Arthritis Drug Suppresses Type 1 Diabetes Progression: Study

A new study has found that a drug commonly prescribed for rheumatoid arthritis can slow down the advancement of type 1 diabetes, a chronic condition in which the pancreas produces little or no insulin.

What is the drug and how does it work?

The drug is called baricitinib and it belongs to a class of medications called Janus kinase (JAK) inhibitors. These drugs work by blocking the activity of enzymes called JAKs, which are involved in inflammation and immune responses.

Baricitinib is approved by the US Food and Drug Administration (FDA) and other regulatory agencies for the treatment of moderate to severe rheumatoid arthritis, a condition in which the immune system attacks the joints and causes pain, swelling and stiffness.

The researchers hypothesized that baricitinib could also protect the insulin-producing cells in the pancreas, called beta cells, from being destroyed by the immune system in type 1 diabetes.

What did the study find?

The study, published in the New England Journal of Medicine on December 8, 2023, was conducted by researchers at St Vincent’s Institute of Medical Research (SVI) in Melbourne, Australia.

The study was a randomized, double-blind, placebo-controlled trial, which means that the participants were randomly assigned to receive either baricitinib or a placebo (an inactive substance) and neither they nor the researchers knew who received what.

The trial involved 91 participants aged between 10 and 30 years who had been diagnosed with type 1 diabetes within 100 days of starting the trial. They received either baricitinib or placebo once daily for one year, along with their usual insulin therapy.

The main outcome of the study was to measure the C-peptide level in the blood of the participants. C-peptide is a molecule that is released along with insulin from the beta cells and reflects how much insulin is being produced by the pancreas.

The study found that:

  • The participants who received baricitinib had higher C-peptide levels than those who received placebo at 12 months, indicating that they had more beta cell function and less insulin requirement.
  • The difference in C-peptide levels between the two groups was statistically significant, meaning that it was unlikely to be due to chance.
  • The participants who received baricitinib also had lower hemoglobin A1c levels than those who received placebo at 12 months, indicating that they had better blood sugar control.
  • The difference in hemoglobin A1c levels between the two groups was also statistically significant.
  • The participants who received baricitinib reported fewer episodes of hypoglycemia (low blood sugar) than those who received placebo.
  • The difference in hypoglycemia episodes between the two groups was not statistically significant, but it was clinically meaningful.
  • The participants who received baricitinib did not experience any serious adverse events related to the drug, such as infections or blood clots. The most common side effects were mild and included upper respiratory tract infections, headache and nausea.

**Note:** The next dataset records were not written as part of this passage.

Lemma digit_value_pretty_char d :
  (d < 10)%N -> digit_value (pretty_N_char d) = Some (Z.of_N d).
Proof.
  intros H.
  assert (d = 0 \/ d = 1 \/ d = 2 \/ d = 3 \/ d = 4 \/ d = 5 \/ d = 6 \/ d = 7
          \/ d = 8 \/ d = 9)%N as Hd by lia.
  repeat (destruct Hd as [-> | Hd]; [reflexivity |]). subst. reflexivity.
Qed.

(** The digits [pretty_N_go] puts in front of [s] are read back as [x]. *)
Lemma pretty_N_go_value x :
  exists k : nat, forall s acc,
    digits_value (pretty_N_go x s) acc
    = digits_value s (acc * 10 ^ Z.of_nat k + Z.of_N x).
Proof.
  induction x as [x IH] using (well_founded_induction N.lt_wf_0).
  destruct (N.eq_dec x 0%N) as [-> | Hx].
  - exists 0%nat. intros s acc. rewrite pretty_N_go_0. f_equal. simpl. lia.
  - destruct (IH (x `div` 10)%N) as [k Hk];
      [apply N.div_lt; lia |].
    exists (S k). intros s acc.
    rewrite pretty_N_go_step by lia. rewrite Hk. cbn [digits_value].
    rewrite digit_value_pretty_char by (apply N.mod_lt; lia).
    f_equal. rewrite Nat2Z.inj_succ, Z.pow_succ_r by lia.
    rewrite N2Z.inj_div, N2Z.inj_mod. change (Z.of_N 10) with 10.
    Z.to_euclidean_division_equations. lia.
Qed.

Lemma pretty_N_go_starts x : forall s,
  (0 < x)%N -> starts_with_digit (pretty_N_go x s) = true.
Proof.
  induction x as [x IH] using (well_founded_induction N.lt_wf_0).
  intros s Hx. rewrite pretty_N_go_step by lia.
  destruct (N.eq_dec (x `div` 10)%N 0%N) as [E | E].
  - rewrite E, pretty_N_go_0. cbn [starts_with_digit].
    now rewrite digit_value_pretty_char by (apply N.mod_lt; lia).
  - apply IH; [apply N.div_lt; lia | apply N.neq_0_lt_0; exact E].
Qed.

Lemma atoi_pretty (x : N) :
  Z.of_N x <= INT_MAX -> atoi (pretty x) = Done (Z.of_N x).
Proof.
  intros Hx. unfold pretty, pretty_N.
  destruct (decide (x = 0%N)) as [-> | Hne]; [reflexivity |].
  destruct (starts_with_digit_plain _ (pretty_N_go_starts x "" ltac:(lia)))
    as (S1 & A1 & N1).
  rewrite atoi_eq. cbv zeta. rewrite S1, A1, N1.
  destruct (pretty_N_go_value x) as [k Hk]. rewrite Hk. cbn [digits_value].
  replace (0 * 10 ^ Z.of_nat k + Z.of_N x) with (Z.of_N x) by lia.
  unfold INT_MIN, INT_MAX in *.
  destruct (_ && _) eqn:E; [reflexivity |].
  apply andb_false_iff in E. destruct E as [E | E]; lia.
Qed.

(** X18. A number written in decimal is read as that number: [atoi] of
    the decimal text of [n], as [std::to_string] writes it, is [n] for
    every [n] of an [int]; so [--addr] followed by the text of a number in
    0..7 sets that start hint. *)
Theorem atoi_of_decimal n :
  0 <= n <= INT_MAX ->
  atoi (to_string n) = Done n /\
  (n <= 7 -> forall rest o,
     parse_options ("--addr" :: to_string n :: rest) o
     = parse_options rest (set_addr o n)).
Proof.
  intros Hn.
  assert (atoi (to_string n) = Done n) as E.
  { unfold to_string. rewrite atoi_pretty by lia. f_equal. lia. }
  split; [exact E |]. intros H7 rest o.
  rewrite parse_options_cons. cbn [String.eqb Ascii.eqb Bool.eqb].
  rewrite E.
  destruct ((n <? 0) || (n >? 7)) eqn:Er; [| reflexivity].
  apply orb_true_iff in Er. destruct Er as [Er | Er]; lia.
Qed.

Lemma atoi_of_decimal_witness :
  atoi (to_string 512) = Done 512.
Proof.
  apply (atoi_of_decimal 512). unfold INT_MAX. lia.
Defined.

(** ** The whole run (lines 47-67 and 71-222) *)

Lemma convert_then_verify chip_kib type s64k_addr input out start_bank
    in_banks :
  valid_chip chip_kib -> valid_addr s64k_addr -> loadable input ->
  convert chip_kib type s64k_addr input = Done (out, start_bank, in_banks) ->
  verify_pass out (pad_rom input) start_bank in_banks = Done tt.
Proof.
  intros Hchip Haddr Hload H.
  pose proof (convert_done_readable _ _ _ _ _ _ _ Hchip Haddr Hload H) as Hr.
  destruct (convert_done_inv _ _ _ _ _ _ _ Hchip Haddr Hload H)
    as (_ & _ & _ & _ & _ & Hlen & Hs0 & Hfit & Hin & Hout).
  destruct (verify_pass_cases out (pad_rom input) start_bank in_banks Hr)
    as [(_ & _ & E) | [(b & Hbad & _) | (_ & (o & Hst & _) & _)]].
  - exact E.
  - exfalso. destruct Hbad as (Hb & (j & Hj & Hne) & _).
    apply Hne. rewrite Hin by lia. f_equal. lia.
  - exfalso. destruct Hst as (Ho & Hnp & Hne).
    rewrite placed_iff in Hnp. apply Hne, Hout; lia.
Qed.

Lemma parse_args_keeps argv o :
  parse_args argv = Parsed o ->
  valid_chip (o_chip_kib o) /\ valid_addr (o_s64k_addr o) /\
  argv !! 2%nat = Some (o_out_path o).
Proof.
  intros H. unfold parse_args in H.
  destruct argv as [| prog [| in_path [| out_path args]]]; try discriminate.
  destruct (parse_options_keeps _ _ _ H) as (Hc & Ha & _ & ->).
  - right. left. reflexivity.
  - unfold valid_addr. simpl. lia.
  - simpl. tauto.
Qed.

Lemma write_file_frame room path buf fs p :
  p <> path -> snd (FS.write_file room path buf fs) !! p = fs !! p.
Proof.
  intros Hp. unfold FS.write_file.
  destruct (room path) as [n |]; [| reflexivity].
  destruct (length buf <=? n)%nat; simpl; apply lookup_insert_ne; congruence.
Qed.

(** X19. A run touches one file at most: whatever the command line,
    whatever the output path takes and however the run ends, every file
    other than [argv[2]] is afterwards as it was before. *)
Theorem program_frame room argv fs e text fs' p :
  program room argv fs = Ended e text fs' ->
  argv !! 2%nat <> Some p ->
  fs' !! p = fs !! p.
Proof.
  unfold program. intros H Hp.
  destruct (parse_args argv) as [o | | f |] eqn:Ep;
    try (inversion H; subst; reflexivity); try discriminate.
  destruct (parse_args_keeps _ _ Ep) as (_ & _ & Hout).
  assert (p <> o_out_path o) as Hne by congruence.
  destruct (FS.read_file (o_in_path o) fs) as [msg | input];
    [inversion H; subst; reflexivity |].
  destruct (convert _ _ _ input) as [[[out start_bank] in_banks] | f |];
    try (inversion H; subst; reflexivity); try discriminate.
  pose proof (write_file_frame room (o_out_path o) out fs p Hne) as Hw.
  destruct (FS.write_file room (o_out_path o) out fs) as [[msg |] fs1];
    simpl in Hw.
  - inversion H; subst. exact Hw.
  - destruct (o_verify o).
    + destruct (_ <- _ ;; _); inversion H; subst; exact Hw.
    + inversion H; subst. exact Hw.
Qed.

Lemma failed_write_run :
  program full ["rom2msx"; "in.rom"; "out.bin"; "--chip"; "64"]
    {["in.rom" := sample_rom]}
  = Ended (Died "Failed to write output file") EmptyString
      (<["out.bin" := []]> {["in.rom" := sample_rom]}).
Proof.
  unfold program.
  change (parse_args ["rom2msx"; "in.rom"; "out.bin"; "--chip"; "64"])
    with (Parsed (set_chip (default_options "in.rom" "out.bin") 64)).
  cbv iota.
  change (o_in_path (set_chip (default_options "in.rom" "out.bin") 64))
    with "in.rom".
  unfold FS.read_file. rewrite lookup_singleton_eq.
  change (o_chip_kib (set_chip (default_options "in.rom" "out.bin") 64))
    with 64.
  change (o_type (set_chip (default_options "in.rom" "out.bin") 64))
    with MegaSCC.
  change (o_s64k_addr (set_chip (default_options "in.rom" "out.bin") 64))
    with (-1).
  rewrite sample_convert_linear. cbv iota beta.
  unfold FS.write_file, full.
  assert ((length sample_image_linear <=? 0)%nat = false) as ->.
  { apply Nat.leb_gt. unfold sample_image_linear, sample_rom.
    rewrite length_app. cbn [length]. lia. }
  reflexivity.
Qed.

What are the implications of the study?

The study is the first of its kind to show that a JAK inhibitor can suppress the progression of type 1 diabetes in newly diagnosed patients. It suggests that baricitinib could be a potential disease-modifying treatment for type 1 diabetes that can be delivered as a tablet.

The study also shows that baricitinib is safe and well-tolerated in this population. However, more studies are needed to confirm its long-term safety and efficacy, as well as to determine its optimal dose and duration of treatment.

The study’s lead author, Professor Thomas Kay from SVI, said: \”It is tremendously exciting for us to be the first group anywhere in the world to test the efficacy of baricitinib as a potential type 1 diabetes treatment. Up until now, people with type 1 diabetes have been reliant on insulin delivered via injection or infusion pump. Our trial showed that, if started early enough after diagnosis, and while the participants remained on the medication, their production of insulin was maintained.\”

The study’s co-author, Professor Mark Cooper from Monash University, said: \”This is an important breakthrough for people with type 1 diabetes and their families. Management of the lifelong autoimmune disease is incredibly burdensome on those diagnosed and their families, requiring meticulous glucose monitoring and insulin administration day and night to stay alive. This trial offers hope for a simpler and more effective way of managing type 1 diabetes in the future.\”

The study was funded by the Juvenile Diabetes Research Foundation (JDRF), the National Health and Medical Research Council (NHMRC) of Australia, and Eli Lilly and Company, the manufacturer of baricitinib.